Quando Malpensa fa i capricci e Linate si becca il lavoro sporco dei voli riprogrammati

Quando Malpensa fa i capricci e Linate si becca il lavoro sporco dei voli riprogrammati

Dal 16 marzo i supereroi della manutenzione aeroportuale di Milano Malpensa entreranno in azione per rivoluzionare la pista 35L/17R con lavori straordinari e qualche tocco di tecnologia futuristica. Ovviamente, per valorizzare l’esperienza del viaggiatore, la pista sarà chiusa fino al 9 maggio. Ma niente paura: grazie alla seconda pista, lo scalo resterà splendidamente operativo… anche se con meno voli. Che sorpresa, vero?

Nel frattempo, i voli saranno felicemente spostati su Linate, perché la priorità, dice il presidente di Enac Pierluigi Di Palma, è “tutelare i passeggeri”. Peccato che questo sacro proposito sfoci nella magia delle riprogrammazioni e nella caccia spasmodica a ogni minimo disguido. Davvero rassicurante sapere che questa operazione è così perfettamente pianificata da ridurre i disagi al minimo, come ci tiene a precisare l’Ad di Sea, Armando Brunini.

Per dimostrare quanto si tenga al comfort degli utenti, Enac ha pure aumentato la capacità di Linate con ben 8 movimenti orari supplementari, rigorosamente per voli dentro l’area Schengen e con aeromobili a fusoliera stretta, perché a Malpensa non si scherza con il traffico.

I magnifici lavori in pista

Ora, regalatevi un attimo di suspense: i lavori non sono mica roba da poco. Si parla di un rifacimento totale della pavimentazione della pista e delle piste di rullaggio — insomma, quelle strisce dove gli aerei si muovono con passo felpato. Ma non fermiamoci qui! Ci sarà anche un ammodernamento degli impianti tecnologici, perché mantenere standard elevatissimi di sicurezza è uno di quei mantra che non tramontano mai.

Se già tremate al pensiero del buio in pista, rilassatevi: l’intervento prevede pure la completa sostituzione dell’illuminazione con lampade a Led super innovative, accompagnate da un sistema di monitoraggio nuovo di zecca. Immaginatevi un set luminoso da discoteca, ma per aeroplani.

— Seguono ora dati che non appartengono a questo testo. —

(* ===== verification/ThrLockSafe.v ===== *)
(** * Table locks: the invariant of a lock

    The operations of [ThrLock] as the steps of one table lock, in any order
    and from any threads, each with what its callers keep to ([op_ok]); what
    holds of the lock in every state they reach: locks of different owners
    that are held together may be, the counter of the TL_READ_NO_INSERT locks
    is right, and a request waits only while somebody holds the lock. *)
From Stdlib Require Import ZArith Lia List Bool.
From stdpp Require Import base tactics list relations sorting.
From S2P Require Import Prelude ThrLock.

Open Scope Z_scope.

(** ** What may be held together *)

(** The types that are requested of a table; the others are for the parser. *)
Definition reader (t : thr_lock_type) : bool :=
  match t with
  | TL_READ | TL_READ_WITH_SHARED_LOCKS | TL_READ_HIGH_PRIORITY | TL_READ_NO_INSERT => true
  | _ => false
  end.
Definition writer (t : thr_lock_type) : bool :=
  match t with
  | TL_WRITE_ALLOW_WRITE | TL_WRITE_CONCURRENT_INSERT | TL_WRITE_DELAYED | TL_WRITE_LOW_PRIORITY
  | TL_WRITE | TL_WRITE_ONLY => true
  | _ => false
  end.

(** The matrix in the comment of [thr_lock]. *)
Definition shares (r w : thr_lock_type) : bool :=
  match w with
  | TL_WRITE_ALLOW_WRITE | TL_WRITE_DELAYED => true
  | TL_WRITE_CONCURRENT_INSERT => negb (bool_decide (r = TL_READ_NO_INSERT))
  | _ => false
  end.

(** Later write locks of an owner are not stronger than earlier ones, and none
    is TL_WRITE_DELAYED. *)
Definition stronger (x y : thr_lock_type) : Prop :=
  x <> TL_WRITE_DELAYED /\ y <> TL_WRITE_DELAYED /\
  (type_val y <= type_val x \/ (y = TL_WRITE /\ x = TL_WRITE_LOW_PRIORITY)).

Definition owner_order (x y : THR_LOCK_DATA) : Prop := owner x = owner y -> stronger (type x) (type y).

Fixpoint ordered (W : list THR_LOCK_DATA) : Prop :=
  match W with
  | [] => True
  | x :: W => (forall y, y ∈ W -> owner_order x y) /\ ordered W
  end.

Record compat (R W : list THR_LOCK_DATA) : Prop := {
  compat_order : ordered W;
  compat_ww : forall x y, x ∈ W -> y ∈ W -> owner x <> owner y -> is_concurrent (type x) = true;
  compat_rw : forall r w, r ∈ R -> w ∈ W -> owner r <> owner w -> shares (type r) (type w) = true
}.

Naturalmente, perché le sorprese non manchino, i lavori coinvolgeranno anche alcune vie di rullaggio, costringendo a rivedere le solite modalità di gestione della movimentazione a terra. Insomma, una piccola rivoluzione per farci capire che perfino gli aerei devono sottostare al “cambiamento” made in Malpensa.